Artificial intelligence (AI) that can imitate human voices is already a reality. Very different from the robotic speeches of virtual assistants such as Siri, Alexa or Cortana, this new technology is able to reproduce real speech patterns, tone and even bring an emotional charge to speech. Despite representing a major technological advance – which could also help with the inclusion of people with disabilities – the resource is also beset with a number of controversies, such as copyright issues, the potential for job loss for voice actors and application scams. Below, learn how this technology works, its potential uses, and its risks.
🔎 ChatGPT, DALL-E and more: how AI is impacting the future of creativity
📝 Is it possible to make artificial intelligence at home? Ask question on TechTudo forum
What are Voice Cloning AI and how do they work?
Along with already popular chatbots like Bard and ChatGPT, voice-cloning artificial intelligence uses deep learning techniques (from English) reading or learning) studying human speech patterns and being able to repeat them. It’s a great development of the synthetic voices already known, such as Google’s or Apple’s virtual assistants, which can also convert text into speech – but their voices are robotic and without any intonation or emotion.
The new technique combines machine learning strategies with an artificial neural network, a method used to train computers to process data like a human brain. Associated with this, robots are still given enormous amounts of data, such as a variety of speech patterns, vocal characteristics, languages, and typical accents. All this information is processed to form a system called “speech synthesis”. Thus, these AIs are capable of emulating human speech, vocalizing text, and mimicking emotions, in a very realistic way.

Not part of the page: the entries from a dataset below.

(** Until then something can happen. *)
Lemma drive_progress w : drive_inv w -> drive_result w = None -> exists w', drive_rel cap reads w w'.
Proof.
  intros [He Hc Hd Hr Hu] Hres. unfold drive_result in Hres.
  destruct (failed w) as [|] eqn:Hf; [done|]. destruct Hu as (consumed & Hi & Hs).
  assert (Hstep : forall a w', drive_step cap reads a w = Some w' -> exists w', drive_rel cap reads w w')
    by (intros a w' E; by exists w', a).
  destruct (reader_done w) eqn:Edone.
  { destruct (Hr eq_refl) as [_ Ed]. rewrite Ed in Hres. destruct (up_closed w) eqn:Eu; [done|].
    destruct (writer_progress w) as (a & w' & Ha & _); auto. by exists w', a. }
  destruct (pausing w) eqn:Ep.
  { eapply (Hstep ReaderWakes). unfold drive_step, reader_step. by rewrite Hf, Edone, Ep. }
  destruct (decide (down w = [])) as [Ed|Ed].
  2: { eapply (Hstep (ReaderReads 1)). unfold drive_step, reader_step. rewrite Hf, Edone, Ep.
    rewrite (proj2 (Z.leb_le 1 (len (down w)))) by by apply len_pos.
    replace (read_room reads 1) with true by (symmetry; destruct reads; [done|apply Z.leb_le; lia]).
    done. }
  destruct (decide (unsent w = [])) as [Eun|Eun].
  2: { destruct (serving w) eqn:Es; eapply (Hstep (ServerWrites 1));
    unfold drive_step, server_step; rewrite Hf, Ed, Es;
    rewrite (proj2 (Z.leb_le 1 (len (unsent w)))), (proj2 (Z.leb_le _ cap)) by
      (first [by apply len_pos|change (len []) with 0; lia]); done. }
  destruct (down_closed w) eqn:Edc.
  { eapply (Hstep ReaderSeesEnd). unfold drive_step, reader_step.
    by rewrite Hf, Edone, Ep, Edc, bool_decide_eq_true_2. }
  destruct (serving w) as [st|] eqn:Es.
  2: { eapply (Hstep ServerReturns). unfold drive_step, server_step.
    by rewrite Hf, Es, Edc, bool_decide_eq_true_2. }
  destruct (decide (up w = [])) as [Eup|Eup].
  2: { destruct (serve st (take (Z.to_nat 1) (up w))) as [[st' o]|p] eqn:Ev;
    eapply (Hstep (ServerReads 1)); unfold drive_step, server_step;
    rewrite Hf, Es, (bool_decide_eq_true_2 (unsent w = [])),
      (proj2 (Z.leb_le 1 (len (up w)))), Ev by (done || by apply len_pos); done. }
  destruct (up_closed w) eqn:Euc.
  { destruct (at_end st) eqn:Ev; eapply (Hstep ServerSeesEnd); unfold drive_step, server_step;
      by rewrite Hf, Es, Euc, !bool_decide_eq_true_2, Ev by done. }
  destruct (writer_progress w) as (a & w' & Ha & _); auto. by exists w', a.
Qed.
(** The pool a workload asks for, and how many leases empty it. *)
Definition mode_configure (m : AcquisitionMode) (config : ClientPoolConfig) : ClientPoolConfig :=
  match mode_policy m with Some policy => set_fairness_policy policy config | None => config end.
Definition pool_config (w : PoolWorkload) : ClientPoolConfig :=
  mode_configure (wl_mode w) (set_pool_size (wl_pool_size w) config_default).
Definition exhaustive_holdings (w : PoolWorkload) : Z :=
  let config := pool_config w in
  Z.min (cfg_pool_size config * cfg_max_in_flight_per_socket config) usize_max.

(** ** [benchmark_alloc_support/] *)

Record WindowState : Type := mk_WindowState {
  accumulated : Z;
  baseline : Z;
  is_open : bool
}.
Definition opened_at (total : Z) : WindowState := mk_WindowState 0 total true.
Definition reset_at (w : WindowState) (total : Z) : WindowState := mk_WindowState 0 total (is_open w).
Definition delta (baseline total : Z) : Z := saturating_sub total baseline.
Definition count_at (w : WindowState) (total : Z) : Z :=
  if is_open w then saturating_add usize_max (accumulated w) (delta (baseline w) total)
  else accumulated w.
Definition closed_at (w : WindowState) (total : Z) : WindowState :=
  mk_WindowState (count_at w total) total false.

(** The three statics are one window. *)
Definition accumulate_window_at (w : WindowState) (total : Z) : WindowState :=
  mk_WindowState (wrapping_add usize_max (accumulated w) (delta (baseline w) total)) total (is_open w).
Definition reset_allocation_count (w : WindowState) (total : Z) : WindowState := reset_at w total.
Definition allocation_count (w : WindowState) (total : Z) : Z := count_at w total.
Definition is_allocation_counting_enabled (w : WindowState) : bool := is_open w.

(** [before] and [after] are the allocator's totals around the operation. *)
Definition count_allocations (before after : Z) (outcome : result unit string) (_ : WindowState)
    : WindowState * result Z string :=
  let w := opened_at before in
  let w := mk_WindowState (accumulated w) (baseline w) false in
  let w := accumulate_window_at w after in
  (w, match outcome with Ok _ => Ok (accumulated w) | Err e => Err e end).
(** [None] is the panic. *)
Definition count_allocations_or_panic (before after : Z) (outcome : result unit string)
    (w : WindowState) : WindowState * option Z :=
  let '(w, r) := count_allocations before after outcome w in
  (w, match r with Ok n => Some n | Err _ => None end).

(** ** Properties *)

Lemma partition_point_split x l :
  StronglySorted Z.le l ->
  Forall (fun y => y <= x) (take (partition_point (fun e => e <=? x) l) l)
  /\ Forall (fun y => x < y) (drop (partition_point (fun e => e <=? x) l) l).
Proof.
  induction 1 as [|y l Hs IH Hy]; [done|]. cbn [partition_point].
  destruct (Z.leb_spec y x) as [Hle|Hgt]; cbn [take drop].
  - destruct IH as [H1 H2]. by split; [constructor|].
  - split; [constructor|]. constructor; [done|].
    eapply Forall_impl; [exact Hy|]. intros z. cbn. lia.
Qed.
(* ===== verification/CodecStreams.v ===== *)
(** * Streams of frames over the repository's codecs

    The class [StreamCodec] of [FrameCodec] put to use: a stream of frames
    through the default codec ([codec/mod.rs]), the client's codec
    ([client/codec_config.rs]), the Hotline and MySQL codecs
    ([codec/examples.rs]) and the RESP codec ([examples/resp_codec_impl/]),
    each with the frames it carries written out. *)

From S2P Require Import Prelude.
From S2P Require Import LengthPrefix.
From S2P Require Import FrameCodec.
From S2P Require Import ExampleCodecs.
From S2P Require Import LengthDelimited.
From S2P Require Import RespCodec.
From S2P Require Import RespCorrectness.
From S2P Require Import RespStream.
From S2P Require Import Client.

Local Open Scope Z_scope.

(** ** [ClientCodecConfig::build_codec]

    [LengthDelimitedCodec::builder()], and then its three setters. *)
Definition build_codec (c : ClientCodecConfig) : Builder :=
  let builder := default_builder (8 * 1024 * 1024) in
  let builder := mk_Builder (bytes (cc_length_format c)) (length_field_order builder)
                   (builder_max_frame_length builder) in
  let builder :=
    match endianness (cc_length_format c) with
    | Big => mk_Builder (length_field_length builder) Big (builder_max_frame_length builder)
    | Little => mk_Builder (length_field_length builder) Little (builder_max_frame_length builder)
    end in
  mk_Builder (length_field_length builder) (length_field_order builder) (cc_max_frame_length c).

Lemma build_codec_settings c :
  build_codec c
  = mk_Builder (bytes (cc_length_format c)) (endianness (cc_length_format c)) (cc_max_frame_length c).
Proof. unfold build_codec. by destruct (endianness _). Qed.

(** The default format gives the settings the server's codec has. *)
Lemma build_codec_default n :
  build_codec (mk_ClientCodecConfig (mk_LengthFormat 4 Big) n) = default_builder n.
Proof. reflexivity. Qed.

(** ** What a stream keeps *)

(** The frames that [ok] describes can be encoded one after the other, and
    however their bytes are cut into reads, with a decode loop after every
    read, they come out whole, in order and once; then the buffer is empty and
    the decoder is as it started. *)
Definition survives_chunking {F : FrameCodec} (c : FrameCodec.Codec) (ok : FrameCodec.Frame -> Prop) : Prop :=
  forall fs, Forall ok fs ->
  exists dst, encode_all c fs [] = (dst, Ok tt)
    /\ forall chunks, concat chunks = dst -> len dst <= isize_max ->
       exists outs read, run (feed c) (0%nat, FrameCodec.decoder c, []) chunks
         = ((read, FrameCodec.decoder c, []), outs)
         /\ concat outs = fs.

Lemma stream_survives {F : FrameCodec} {L : StreamCodec F} c (ok : FrameCodec.Frame -> Prop) :
  (forall f, ok f -> FrameCodec.carries c f) ->
  (forall st buf, FrameCodec.unread c st buf [] -> st = FrameCodec.decoder c /\ buf = []) ->
  survives_chunking c ok.
Proof.
  intros Hok Hend fs Hfs. assert (Hc : Forall (FrameCodec.carries c) fs) by (by eapply Forall_impl).
  eexists. split; [by rewrite (encode_all_appends c (L := L))|]. cbn [app].
  intros chunks Hch Hlen.
  destruct (feed_spec c fs chunks 0 (FrameCodec.decoder c) [] []) as (outs & s & Hrun & Ho & Hu);
    [done|apply unread_fresh|done|by rewrite Hch| |by rewrite Hch|].
  - intros ->. destruct fs as [|f fs]; [done|]. cbn in Hch. symmetry in Hch.
    apply app_nil in Hch as [Hw _]. by apply FrameCodec.wire_nonempty in Hw.
  - destruct s as [[read st] buf]. cbn in Hu. destruct (Hend st buf Hu) as [-> ->]. by exists outs, read.
Qed.

Lemma builder_unread_end b st buf :
  0 < length_field_length b -> builder_unread b st buf [] -> st = Head /\ buf = [].
Proof.
  intros Hb. destruct st as [|n]; cbn; [done|]. intros [_ Hu]. exfalso.
  apply (f_equal len) in Hu. rewrite len_app, field_bytes_len in Hu by done.
  pose proof (len_nonneg buf). change (len (@nil Z)) with 0 in Hu. lia.
Qed.

(** C24: a stream of frames survives any cutting into reads.  Encode frames
    one after the other, deliver the bytes in any chunks, and decode after
    every read: nothing is refused, the frames come out whole, in order, each
    once, no byte is left over and the decoder is as it started.  So it is for
    the default codec with frames within its limit and [u32]; for the client's
    codec in every length format, with frames within its limit that the
    prefix can count; for the Hotline codec with payloads within its limit and
    the header's numbers, for the MySQL codec with payloads within its limit
    and three bytes; and for the RESP codec with frames a decoder can give,
    of at most its depth and length.  (The stream is shorter than a buffer can
    be, [isize::MAX].) *)
Theorem frames_survive_any_chunking {T : TokioLengthDelimited} {TL : TokioLengthDelimitedLaws T}
    {I : Itoa} {IL : ItoaLaws I} :
  (forall c, survives_chunking (F := length_codec) c (fun f => len f <= ld_max c /\ len f <= u32_max))
  /\ (forall config, 1 <= bytes (cc_length_format config) <= 8 ->
      survives_chunking (F := builder_codec (build_codec config)) tt
        (fun f => len f <= cc_max_frame_length config /\ len f < 256 ^ bytes (cc_length_format config)))
  /\ (forall c, survives_chunking (F := Hotline.hotline_codec) c
        (fun f => 0 <= Hotline.transaction_id f <= u32_max /\ len (Hotline.payload f) <= Hotline.limit c
                  /\ len (Hotline.payload f) + 20 <= u32_max))
  /\ (forall c, survives_chunking (F := Mysql.mysql_codec) c
        (fun f => len (Mysql.payload f) <= Mysql.limit c /\ len (Mysql.payload f) <= 0xffffff))
  /\ (forall c, survives_chunking (F := resp_codec) c
        (fun f => RespStream.carries (RespCodec.encoder c) f /\ len (RespCorrectness.wire f) <= isize_max)).
Proof.
  split_and!.
  - intros c. apply (stream_survives (L := length_stream)); [done|].
    intros st buf Hu%(length_unread_default (ld_max c)). by apply builder_unread_end in Hu.
  - intros config Hb. assert (Hw : 0 < length_field_length (build_codec config))
      by (rewrite build_codec_settings; cbn; lia).
    apply (stream_survives (L := builder_stream _ Hw)); cbn.
    + intros f. by rewrite build_codec_settings.
    + intros st buf. by apply builder_unread_end.
  - intros c. apply (stream_survives (L := Hotline.hotline_stream)); [done|]. by intros [].
  - intros c. apply (stream_survives (L := Mysql.mysql_stream)); [done|]. by intros [].
  - intros c. apply (stream_survives (L := resp_stream)); [done|]. by intros [].
Qed.

(** Three frames of a client that counts in two little-endian bytes. *)
Lemma frames_survive_any_chunking_witness :
  let config := mk_ClientCodecConfig (mk_LengthFormat 2 Little) 64 in
  let fs := [[7; 8; 9]; []; [1]] in
  let chunks := [[3]; [0; 7; 8]; [9; 0; 0; 1]; []; [0; 1]] in
  exists outs read,
    run (feed (F := builder_codec (T := reference_length_delimited) (build_codec config)) tt)
      (0%nat, Head, []) chunks = ((read, Head, []), outs)
    /\ concat outs = fs.
Proof.
  intros config fs chunks.
  destruct (frames_survive_any_chunking (T := reference_length_delimited) (I := reference_itoa))
    as (_ & H & _).
  destruct (H config ltac:(cbn; lia) fs) as (dst & He & Hrun).
  - repeat constructor; vm_compute; congruence.
  - apply (Hrun chunks); (vm_compute in He; injection He as <-); [reflexivity|vm_compute; congruence].
Defined.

Some programs of this genre even allow you to “clone” any human voice in a simple way, simply by uploading a short audio so that the robot can reproduce any text with that person’s voice. For example, Microsoft’s artificial intelligence, Wall-E, can mimic someone’s speech from just three seconds of audio. The tool has been fed over 60,000 hours of human speech and has the ability to convert text to speech, simulate speech patterns, and preserve ambient sounds of the original audio. Despite being based on a very small sample size, the results are quite convincing.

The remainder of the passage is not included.